Lessons from St. Moses: Prayer and Practice

If a man’s deeds are not in harmony with his prayer, he prays in vain. … We should no longer do those things against which we pray. – from the Sayings of the Desert Fathers

Know Your Own Sins


This word from Abba Moses seems simple enough. Don’t keep doing the wrong that you want to overcome. Despite the simplicity, we make it difficult to follow in a couple of ways.
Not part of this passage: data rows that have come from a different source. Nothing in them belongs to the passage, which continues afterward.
Lemma metered_reload_reachable :
  rtc (metered_step default_run) (metered_start SubmitSample.state) metered_reload.
Proof.
  eapply rtc_l; [apply (MeterStart _ _ (QSubmitBlock V1 SubmitSample.block) ∅)|].
  eapply rtc_l; [apply (MeterStart _ _ QReload ∅)|].
  apply (rtc_l _ {| me_server := started; me_metrics := no_metrics |} metered_reload); [|apply rtc_refl].
  apply (MeterFinish default_run {| me_server := started; me_metrics := no_metrics |} api [] reloading [submission]
    (handle_reload (Api := api) SubmitSample.state).1 (handle_reload (Api := api) SubmitSample.state).2).
  - apply ServerSample.api_runs.
  - reflexivity.
  - change (Some (Returns (handle_reload (Api := api) SubmitSample.state)) =
      Some (Returns ((handle_reload (Api := api) SubmitSample.state).1,
                     (handle_reload (Api := api) SubmitSample.state).2))).
    by rewrite <- surjective_pairing.
Qed.

Lemma answers_counted_witness :
  answered_count "200" "reload" metered_reload = 1 ∧
  default 0 (BEACON_NODE_STATUS (me_metrics metered_reload) !! ("200", "reload")%string) = 1.
Proof.
  assert (answered_count "200" "reload" metered_reload = 1) as H1 by (vm_compute; reflexivity).
  split; [exact H1|].
  destruct (answers_counted SubmitSample.state metered_reload metered_reload_reachable) as [_ Hcount].
  rewrite Hcount, H1. reflexivity.
Defined.
End MetricsSample.
Lemma insert_proxy_signers {S} m (p : ProxySigner S) id S' key p' :
  signers_of (insert_proxy m p id) S' !! key = Some p' →
  signers_of m S' !! key = Some p' ∨
  ∃ Heq : S = S', key = proxy_id p ∧ p' = eq_rect S ProxySigner p S' Heq.
Proof.
  destruct S, S'; simpl; auto; intros [[<- <-]|[_ ?]]%lookup_insert_Some; auto;
    right; by exists eq_refl.
Qed.
Lemma insert_proxy_signers_kept {S} m (p : ProxySigner S) id S' key :
  is_Some (signers_of m S' !! key) → is_Some (signers_of (insert_proxy m p id) S' !! key).
Proof. destruct S, S'; simpl; auto; intros ?; by apply lookup_insert_is_Some'; right. Qed.
#[local] Hint Resolve insert_proxy_signers_kept : commit_boost.
Lemma insert_proxy_signer {S} m (p : ProxySigner S) id :
  signers_of (insert_proxy m p id) S !! proxy_id p = Some p.
Proof. destruct S; apply lookup_insert_eq. Qed.
Lemma insert_proxy_keys {S} m (p : ProxySigner S) id :
  keys_of (insert_proxy m p id) S = push_key (keys_of m S) id (proxy_id p) ∧
  ∀ S', S' ≠ S → keys_of (insert_proxy m p id) S' = keys_of m S'.
Proof. by destruct S; split; try done; intros []. Qed.
Lemma insert_proxy_frame {S} m (p : ProxySigner S) id :
  consensus_signers (insert_proxy m p id) = consensus_signers m ∧
  lm_chain (insert_proxy m p id) = lm_chain m ∧
  lm_proxy_store (insert_proxy m p id) = lm_proxy_store m.
Proof. by destruct S. Qed.

Lemma push_key_elem keys id key id' l k :
  push_key keys id key !! id' = Some l → k ∈ l →
  (id' = id ∧ k = key) ∨ ∃ l', keys !! id' = Some l' ∧ k ∈ l'.
Proof.
  unfold push_key. intros [[<- <-]|[_ Hl]]%lookup_insert_Some Hk; [|eauto].
  apply elem_of_app in Hk as [Hk|Hk%list_elem_of_singleton]; [|auto].
  destruct (keys !! id) as [l'|]; [eauto|by apply not_elem_of_nil in Hk].
Qed.

Lemma insert_proxy_wf {S} m (p : ProxySigner S) id :
  manager_wf m → proxy_wf (lm_chain m) (proxy_id p) p → manager_wf (insert_proxy m p id).
Proof.
  intros (H1 & H2 & H3) Hp. destruct (insert_proxy_frame m p id) as (Hc & Hch & _).
  split_and!.
  - by rewrite Hc.
  - intros S' key p'. rewrite Hch. intros [?|(<- & -> & ->)]%insert_proxy_signers; auto.
  - intros S' id' keys key Hk Hin.
    destruct (insert_proxy_keys m p id) as [HkS HkS'].
    destruct (decide (S' = S)) as [->|Hne].
    + rewrite HkS in Hk. destruct (push_key_elem _ _ _ _ _ _ Hk Hin) as [[-> ->]|(l' & Hl & Hin')].
      * rewrite insert_proxy_signer. eauto.
      * eauto with commit_boost.
    + rewrite HkS' in Hk by done. eauto with commit_boost.
Qed.

(** A delegation the manager has just signed is valid *)
Lemma sign_consensus_delegation {S} m (d : ProxyDelegation S) signature :
  manager_wf m → sign_consensus m (delegator d) (tree_hash_root d) None = Ok signature →
  delegation_validate {| spd_message := d; spd_signature := signature |} (lm_chain m) = Ok ().
Proof.
  intros (H1 & _ & _) H. apply result_bind_ok in H as ([sk] & Hs%ok_or_ok & [= <-]).
  unfold delegation_validate. cbn [spd_message spd_signature].
  rewrite <- (H1 _ _ Hs). apply commit_boost_sign_verifies.
Qed.

(** What a call to create a proxy did *)
Lemma create_proxy_cases {S} m disk (signer : scheme_signer S) id dl m' disk' r :
  create_proxy m disk signer id dl = (m', disk', r) →
  (consensus_signers m !! dl = None ∧ m' = m ∧ disk' = disk ∧ r = Err (UnknownConsensusSigner dl)) ∨
  (m' = m ∧ is_Some (lm_proxy_store m) ∧ ∃ e, r = Err (SignerInternal e)) ∨
  ∃ d, r = Ok d ∧ is_Some (consensus_signers m !! dl) ∧
    spd_message d = {| delegator := dl; proxy := signer_id signer |} ∧
    sign_consensus m dl (tree_hash_root (spd_message d)) None = Ok (spd_signature d) ∧
    m' = insert_proxy m {| px_signer := signer; px_delegation := d |} id.
Proof.
  unfold create_proxy. destruct (sign_consensus m dl _ None) as [signature|e] eqn:E.
  - set (d := {| spd_message := _; spd_signature := signature |}).
    assert (is_Some (consensus_signers m !! dl)) as Hdl.
    { unfold sign_consensus in E. apply result_bind_ok in E as (s & Hs%ok_or_ok & _). eauto. }
    unfold add_proxy_signer. destruct (lm_proxy_store m) as [store|].
    + destruct (store_proxy S store id _ disk) as [disk'' [[]|e]]; intros [= <- <- <-].
      * right; right. by exists d.
      * right; left. split_and!; eauto.
    + intros [= <- <- <-]. right; right. by exists d.
  - intros [= <- <- <-]. left. unfold sign_consensus in E.
    destruct (consensus_signers m !! dl); [done|]. by injection E as <-.
Qed.

Lemma create_proxy_wf {S} m disk (signer : scheme_signer S) id dl m' disk' r :
  manager_wf m → create_proxy m disk signer id dl = (m', disk', r) → manager_wf m'.
Proof.
  intros Hwf [(_ & -> & _)|[(-> & _)|(d & _ & _ & Hmsg & Hsig & ->)]]%create_proxy_cases; [done..|].
  apply insert_proxy_wf; [done|]. unfold proxy_wf, proxy_id. cbn [px_signer px_delegation].
  rewrite Hmsg. split_and!; [done..|].
  destruct d as [msg sg]. cbn [spd_message spd_signature] in *. subst msg.
  by apply (sign_consensus_delegation m {| delegator := dl; proxy := signer_id signer |}).
Qed.
(** Loading gives what was stored. *)
Lemma load_file_holds proxy_dir l t :
  holds (path_of proxy_dir) (file_files l) t → NoDup (en_key <$> l) →
  Forall (λ e, valid_module (en_module e)) l →
  ∃ r, load_proxies_from (PSFile proxy_dir) t = Ok r ∧ r ≡ fold_left add_entry l nothing_loaded.
Proof.
  intros Hh Hnd Hval. simpl. set (dir := path_of proxy_dir) in *.
  destruct (holds_listing dir _ t [] Hh (proj1 (proj2 Hh))) as (names & Hls & Hnames & Hin).
  simpl app in Hls. rewrite Hls. simpl.
  assert (∀ name, name ∈ names ↔ name ∈ en_module <$> l) as Hmod.
  { intros name. rewrite Hin, list_elem_of_fmap. split.
    - intros [[c Hc%file_files_length]|(f & d & c & (e & He & Heq & _)%file_files_elem & [k Hk])]; [done|].
      exists e. split; [|done]. apply (f_equal tail) in Heq. simpl in Heq. subst d.
      unfold file_dir in Hk. destruct k as [|a [|b [|]]]; by inversion Hk.
    - intros (e & -> & He). right. exists (file_name e), (file_dir e), (kd_content e).
      split; [by apply file_files_elem; eauto|]. by exists [scheme_display (en_scheme e)]. }
  destruct (adds_loop add_entry (load_file_module t dir) (λ id, filter (λ e, en_module e = id) l) names)
    as (l' & Hl' & Hrun).
  { intros id Hid. apply load_file_module_adds; [done..|]. by apply Hmod. }
  rewrite Hrun. eexists. split; [done|]. rewrite (group_by_perm en_module) in Hl'; [|done|].
  - apply fold_add_entry_perm; [done|]. by rewrite Hl'.
  - intros e He. by apply Hmod, list_elem_of_fmap_2.
Qed.
End StoreTheorems.
Lemma load_erc_module_adds pk id :
  id ∈ en_module <$> filter (λ e, hex_encode_prefixed (en_delegator e) = hex_encode_prefixed pk) es →
  adds add_entry (λ acc, load_erc_module t pk sp (hex_encode_prefixed pk :: kp) acc id)
    (filter (λ e, en_module e = id)
       (filter (λ e, hex_encode_prefixed (en_delegator e) = hex_encode_prefixed pk) es)).
Proof.
  intros (e & -> & [Hpk He]%list_elem_of_filter)%list_elem_of_fmap. unfold load_erc_module.
  change (en_module e :: hex_encode_prefixed pk :: kp) with ([en_module e; hex_encode_prefixed pk] ++ kp).
  rewrite (erc_is_dir [en_module e; hex_encode_prefixed pk] e);
    [|done|done|rewrite <- Hpk; by exists [scheme_display (en_scheme e)]].
  rewrite lossy_valid by (rewrite Forall_forall in Hst; by apply Hst in He as ((_ & ?) & _)).
  rewrite <- erc_schemes_perm. apply adds_seq; apply load_erc_scheme_adds.
Qed.

(** The names below a path in the key directory *)
Lemma erc_listing (p : Path) :
  (length p < 3)%nat → is_dir t (p ++ kp) = true →
  ∃ names, read_dir t (p ++ kp) = Ok names ∧ NoDup names ∧
    ∀ name, name ∈ names ↔ ∃ e, e ∈ es ∧ name :: p `suffix_of` erc_dir e.
Proof.
  intros Hp Hd. destruct (holds_listing kp _ t p Hk Hd) as (names & Hls & Hnames & Hin).
  exists names. split_and!; [done..|]. intros name. rewrite Hin. split.
  - intros [[c Hc%key_files_length]|(f & d & c & Hc & Hsuf)]; [simpl in Hc; lia|].
    apply key_file_cases in Hc as (x & Hx & <- & _). exists x.1. split; [by apply list_elem_of_fmap_2|done].
  - intros (e & He & Hsuf). right. destruct (key_file_of e He) as [c Hc]. eauto 6.
Qed.

Lemma load_erc_consensus_adds n :
  n ∈ (hex_encode_prefixed ∘ en_delegator) <$> es →
  adds add_entry (λ acc, load_erc_consensus t kp sp acc n)
    (filter (λ e, hex_encode_prefixed (en_delegator e) = n) es).
Proof.
  intros (e & -> & He)%list_elem_of_fmap. unfold load_erc_consensus. cbv zeta. unfold compose.
  rewrite lossy_valid by (apply lossy_ascii, (display_id_ascii Bls)).
  rewrite fixed_bytes_prefixed by (rewrite Forall_forall in Hst; by apply Hst in He as (_ & _ & ? & _)).
  set (pk := en_delegator e). change (hex_encode_prefixed pk :: kp) with ([hex_encode_prefixed pk] ++ kp).
  assert (is_dir t ([hex_encode_prefixed pk] ++ kp) = true) as Hd.
  { apply (erc_is_dir _ e); [done..|]. by exists [scheme_display (en_scheme e); en_module e]. }
  rewrite Hd. destruct (erc_listing [hex_encode_prefixed pk]) as (names & Hls & Hnames & Hin);
    [simpl; lia|done|].
  rewrite Hls. simpl.
  rewrite <- (group_by_perm en_module names (filter _ es)); [|done|].
  - apply (adds_loop add_entry). intros id (e' & He' & [k Hsuf])%Hin. apply load_erc_module_adds.
    apply list_elem_of_fmap. exists e'.
    pose proof (f_equal length Hsuf) as Hlen. rewrite length_app in Hlen.
    destruct k as [|a [|]]; try (simpl in Hlen; lia).
    apply list3_inj in Hsuf as (_ & -> & Hpk). split; [done|]. by apply list_elem_of_filter.
  - intros e' [Hpk He']%list_elem_of_filter. apply Hin. exists e'. split; [done|].
    exists [scheme_display (en_scheme e')]. unfold erc_dir. by rewrite Hpk.
Qed.
End Levels.

(** Loading gives what was stored. *)
Lemma load_erc_holds keys_path secrets_path l t :
  erc_holds keys_path secrets_path l t → NoDup (en_key <$> l.*1) → Forall storable l.*1 →
  ∃ r, load_proxies_from (PSERC2335 keys_path secrets_path) t = Ok r ∧
       r ≡ fold_left add_entry l.*1 nothing_loaded.
Proof.
  intros (_ & Hk & Hs) Hnd Hst. simpl.
  destruct (erc_listing (path_of keys_path) l t Hk []) as (names & Hls & Hnames & Hin);
    [simpl; lia|apply Hk|].
  simpl app in Hls. rewrite Hls. simpl.
  assert (∀ n, n ∈ names ↔ n ∈ (hex_encode_prefixed ∘ en_delegator) <$> l.*1) as Hn.
  { intros n. rewrite Hin, list_elem_of_fmap. split.
    - intros (e & He & [k Hk']). exists e. split; [|done].
      pose proof (f_equal length Hk') as Hlen. rewrite length_app in Hlen.
      destruct k as [|a [|b [|]]]; try (simpl in Hlen; lia).
      by apply list3_inj in Hk' as (_ & _ & <-).
    - intros (e & -> & He). exists e. split; [done|].
      by exists [scheme_display (en_scheme e); en_module e]. }
  destruct (adds_loop add_entry (load_erc_consensus t (path_of keys_path) (path_of secrets_path))
              (λ n, filter (λ e, hex_encode_prefixed (en_delegator e) = n) l.*1) names) as (l' & Hl' & Hrun).
  { intros n Hin'%Hn. by apply load_erc_consensus_adds. }
  rewrite Hrun. eexists. split; [done|].
  rewrite (group_by_perm (hex_encode_prefixed ∘ en_delegator)) in Hl'; [|done|].
  - apply fold_add_entry_perm; [done|]. by rewrite Hl'.
  - intros e He. by apply Hn, list_elem_of_fmap_2.
Qed.
End Erc2335Theorems.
A gift from a former classmate


First, there is the tendency not to assume any responsibility for us. Adam is an example of this when he blamed God and Eve for his disobedience.* The Creator of good things gave him freedom of choice and ability to do right even when one closest to him did wrong. Adam sought to hide rather than admit, confess, and repent. If not confronted, who knows how many layers of leaves he would bury himself with or how far and long he would have run away from God (if such a thing were possible). Many of us are so deliberately hidden from spiritual reality that our prayers are reduced to meaningless babble.

This icon was written by Fr. Jerome Sanderson


There is also a tendency to look past our sins without even being aware of our own.** We may not have committed a civil crime. But an unrepented sin grows deep into the soul to the point where it’s greater than those who seem worse. Indeed those who we accuse may even repent of their ways more readily and fully with prayer. But how can we help anyone overcome a minor scratch when we are blind to the gouge inside of us? Prayer done with deflections on others are babblings that do nothing for the healing we need.

Fr. Jerome


Harmonizing our prayers with our actions begins with admission of our sins and not using other people’s sins as an excuse for them. I have to admit my sin, confess, and repent. I have to bare my own failings and not the real or imagined faults of anyone else. Fr. Jerome Sanderson used to challenge us in his St. Moses lectures that every Sunday we declare ourselves to be the worst of sinners, “But, do we really believe that?” Let’s believe so that we can act according to what we ask for.